News : Police Charging $100 to Apply for 911 Call Centre
Winnipeg, MB Oct 11, 2014 -- Want to become a 911 operator? It will cost you $100 to apply — whether you get the job or not.
Charging applicants a fee for the police-related job is "ridiculous," city councillor Scott Fielding said.
The Winnipeg Police Service is advertising for civilian 911 operators on the City of Winnipeg website.
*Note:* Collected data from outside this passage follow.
(** X8. Ids are handed out once and in order: in every world the calls
    reach from an empty file, the ids of the runs are positive and strictly
    increasing in the order of insertion -- so no two runs share an id --
    and so are the ids of the steps. *)
Theorem ids_unique_and_increasing env calls :
  StronglySorted Z.lt (map runs_id (runs_of (after env calls initial_world)))
  /\ NoDup (map runs_id (runs_of (after env calls initial_world)))
  /\ Forall (fun r => 0 < runs_id r) (runs_of (after env calls initial_world))
  /\ StronglySorted Z.lt (map steps_id (steps_of (after env calls initial_world)))
  /\ NoDup (map steps_id (steps_of (after env calls initial_world)))
  /\ Forall (fun s => 0 < steps_id s) (steps_of (after env calls initial_world)).
Proof.
  assert (H : ids_ordered (after env calls initial_world)).
  { apply (stable_after env _ (keeps_order_api env) calls initial_world).
    by intros d. }
  unfold runs_of, steps_of.
  destruct (db (after env calls initial_world)) as [d|] eqn:Hd.
  - destruct (H d Hd) as (_ & _ & Hr1 & Hr2 & Hs1 & Hs2).
    split; [done|]. split; [by apply sorted_lt_NoDup|]. split.
    { eapply Forall_impl; [exact Hr2|]. simpl. lia. }
    split; [done|]. split; [by apply sorted_lt_NoDup|].
    eapply Forall_impl; [exact Hs2|]. simpl. lia.
  - simpl. repeat split; constructor.
Qed.

(** ** Entering an open recorder again *)

Lemma end_ts_of_set_other ts o rid (l : list Run) :
  o <> Some rid ->
  set_end_ts ts o <$> List.find (fun r => runs_id r =? rid) l
  = List.find (fun r => runs_id r =? rid) l.
Proof.
  intros Hne. destruct (List.find _ l) as [row|] eqn:Hf; [|done]. simpl. f_equal.
  apply find_some in Hf as [_ Hid]. apply Z.eqb_eq in Hid.
  unfold set_end_ts. destruct o as [i|]; [|done].
  destruct (runs_id row =? i) eqn:E; [|done]. apply Z.eqb_eq in E. congruence.
Qed.

Lemma abandoned_same rid w w' :
  db w' = db w -> heap w' = heap w -> abandoned rid w -> abandoned rid w'.
Proof. intros Hd Hh. unfold abandoned, end_ts_of. by rewrite Hd, Hh. Qed.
Part of the job application includes a "non-refundable" administration fee, according to the ad.
"This is the first I’ve heard of it, but if they are charging a $100 administration fee, it seems ludicrous to me," said Fielding, the chairman of the police board. "You’re looking for qualified 911 operators and you’re charging them $100? I don’t know what they would be doing that for, although it may have been standard protocol for them.
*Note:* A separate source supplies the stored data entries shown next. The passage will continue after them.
Definition Handler : Type := Env → Request.t → Outcome.
Definition Middleware : Type := Handler → Handler.

(** The package-level variables, the log, and [server.Handler]. *)
Record State := mkState {
  routes : gmap string RouteInfo.t;
  middlewares : list Middleware;
  log : list LogLine;
  installed : option Handler
}.

Definition init : State :=
  {| routes := ∅; middlewares := []; log := []; installed := None |}.

Definition println (l : LogLine) (s : State) : State :=
  {| routes := routes s; middlewares := middlewares s;
     log := log s ++ [l]; installed := installed s |}.

(** ** Registration surface *)

Definition loggingMiddleware : Middleware :=
  fun next env r =>
    let o := next env r in
    {| response := response o;
       logged := logged o ++
         [RequestLine (Request.Method r) (Request.Path r) (Request.RemoteAddr r)];
       spawned := spawned o |}.

Definition RegisterMiddleware (cName : option string) (cEnabled : Z) (s : State) : State :=
  match cName with
  | None => println (Line "Error: cName is nil in RegisterMiddleware") s
  | Some name =>
      let enabled := negb (Z.eqb cEnabled 0) in
      if negb enabled then
        println (Line ("Middleware " +:+ name +:+ " is disabled")) s
      else if String.eqb name "logging" then
        println (Line ("Registered middleware: " +:+ name))
          {| routes := routes s;
             middlewares := middlewares s ++ [loggingMiddleware];
             log := log s; installed := installed s |}
      else println (Line ("Unknown middleware: " +:+ name)) s
  end.

Definition new_route (path method message desc : string) : RouteInfo.t :=
  {| RouteInfo.Path := path;
     RouteInfo.Method := method;
     RouteInfo.Message := message;
     RouteInfo.Description := desc;
     RouteInfo.Parameters := [];
     RouteInfo.Responses := {[ 200%Z := "Successful response" ]} |}.

Definition RegisterRoute `{CaseMapping} (cPath cMethod cMessage cDesc : option string)
    (s : State) : State :=
  match cPath, cMethod, cMessage, cDesc with
  | Some path, Some m, Some message, Some desc =>
      let method := ToUpper m in
      let s1 := println (Line ("Registering route: " +:+ path +:+ " for method: "
                               +:+ method +:+ " with message: " +:+ message)) s in
      let key := path +:+ method in
      println (Line ("Route registered with key: " +:+ key))
        {| routes := <[ key := new_route path method message desc ]> (routes s1);
           middlewares := middlewares s1; log := log s1; installed := installed s1 |}
  | _, _, _, _ =>
      println (Line "Error: One or more parameters are nil in RegisterRoute") s
  end.

(** ** The request multiplexer

    [http.NewServeMux] with the three patterns registered by [StartServer]:
    ["/openapi.json"], the subtree ["/swagger/"] and the catch-all ["/"],
    as the mux of Go 1.22 and later resolves them ([findHandler],
    [matchOrRedirect] and the routing tree of [net/http]).  The mux works on
    the escaped path.  Unless the method is CONNECT, a path that
    [cleanPath] would change (empty, ["."] or [".."] segments, no leading
    slash) is answered by a redirect.  Otherwise the first segment is
    decoded and compared with the literal segments of the patterns:
    ["openapi.json"] with nothing after it is the exact pattern,
    ["swagger"] followed by a slash is the subtree, ["swagger"] alone is
    redirected to the subtree, and every other path falls to the
    catch-all.  A slash written as [%2F] is part of its segment.  With the
    catch-all registered every path matches some pattern; the request
    target [*] is refused by [ServeMux.ServeHTTP] before any matching. *)

Module ServeMux.

Definition dot_segment (seg : string) : bool :=
  String.eqb seg "." || String.eqb seg "..".

Fixpoint segments_ok (segs : list string) : bool :=
  match segs with
  | [] => false
  | [last] => negb (dot_segment last)
  | seg :: rest =>
      negb (String.eqb seg EmptyString) && negb (dot_segment seg) && segments_ok rest
  end.

(** The paths that [cleanPath] returns unchanged. *)
Definition canonical (p : string) : bool :=
  match split_at "/"%char p with
  | first :: rest => String.eqb first EmptyString && segments_ok rest
  | [] => false
  end.

Inductive Target :=
| ToServeOpenAPI
| ToFileServer
| ToDispatcher
| ToRedirect
| ToBadRequest.

(** The text before the first slash, and the rest from that slash on. *)
Fixpoint until_slash (s : string) : string * string :=
  match s with
  | EmptyString => (EmptyString, EmptyString)
  | String c r =>
      if Ascii.eqb c "/" then (EmptyString, s)
      else let '(seg, rest) := until_slash r in (String c seg, rest)
  end.

(** [firstSegment]: the first segment of a path, decoded, and the rest. *)
Definition firstSegment (path : string) : string * string :=
  if String.eqb path "/" then ("/", EmptyString)
  else
    match path with
    | EmptyString => (EmptyString, EmptyString)
    | String _ p1 => let '(seg, rest) := until_slash p1 in (pathUnescape seg, rest)
    end.

(** The match in the routing tree, with the redirect of [matchOrRedirect]:
    the empty path and ["/swagger"] match no pattern exactly and become
    ["/"] and ["/swagger/"]. *)
Definition match_path (p : string) : Target :=
  if String.eqb p EmptyString then ToRedirect
  else
    let '(seg, rest) := firstSegment p in
    if String.eqb seg "openapi.json" && String.eqb rest EmptyString then ToServeOpenAPI
    else if String.eqb seg "swagger"
         then (if String.eqb rest EmptyString then ToRedirect else ToFileServer)
         else ToDispatcher.

Definition route (r : Request.t) : Target :=
  let p := Request.EscapedPath r in
  if String.eqb p "*" then ToBadRequest
  else if negb (String.eqb (Request.Method r) "CONNECT") && negb (canonical p)
       then ToRedirect
       else match_path p.

End ServeMux.

(** ** Handlers *)

Definition silent (resp : Response) : Outcome :=
  {| response := resp; logged := []; spawned := None |}.

(** [http.Error(w, msg, code)]. *)
Definition http_Error (msg : string) (code : nat) : Response :=
  Reply code "text/plain; charset=utf-8" (BodyText (msg +:+ newline)).

Definition operation_of (route : RouteInfo.t) : Operation.t :=
  {| Operation.summary := RouteInfo.Description route;
     Operation.responses :=
       {[ "200" := {[ "description" :=
                        default EmptyString (RouteInfo.Responses route !! 200%Z) ]} ]};
     Operation.parameters := RouteInfo.Parameters route |}.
"But I fundamentally disagree with that approach."
The application process includes keyboard testing (need a minimum of 40 words per minute), producing proof of citizenship, education and other papers, and the applicant must always be available on short notice if called in. The fee must be produced only after the applicant completes the first two steps of the process, with keyboard testing being the first.
"It is very unusual in the marketplace for someone to charge a fee for someone applying for a job," said the manager of a local recruiting agency (who did not want his or the agency’s named to be publicized). He did not know if it would be tax deductible.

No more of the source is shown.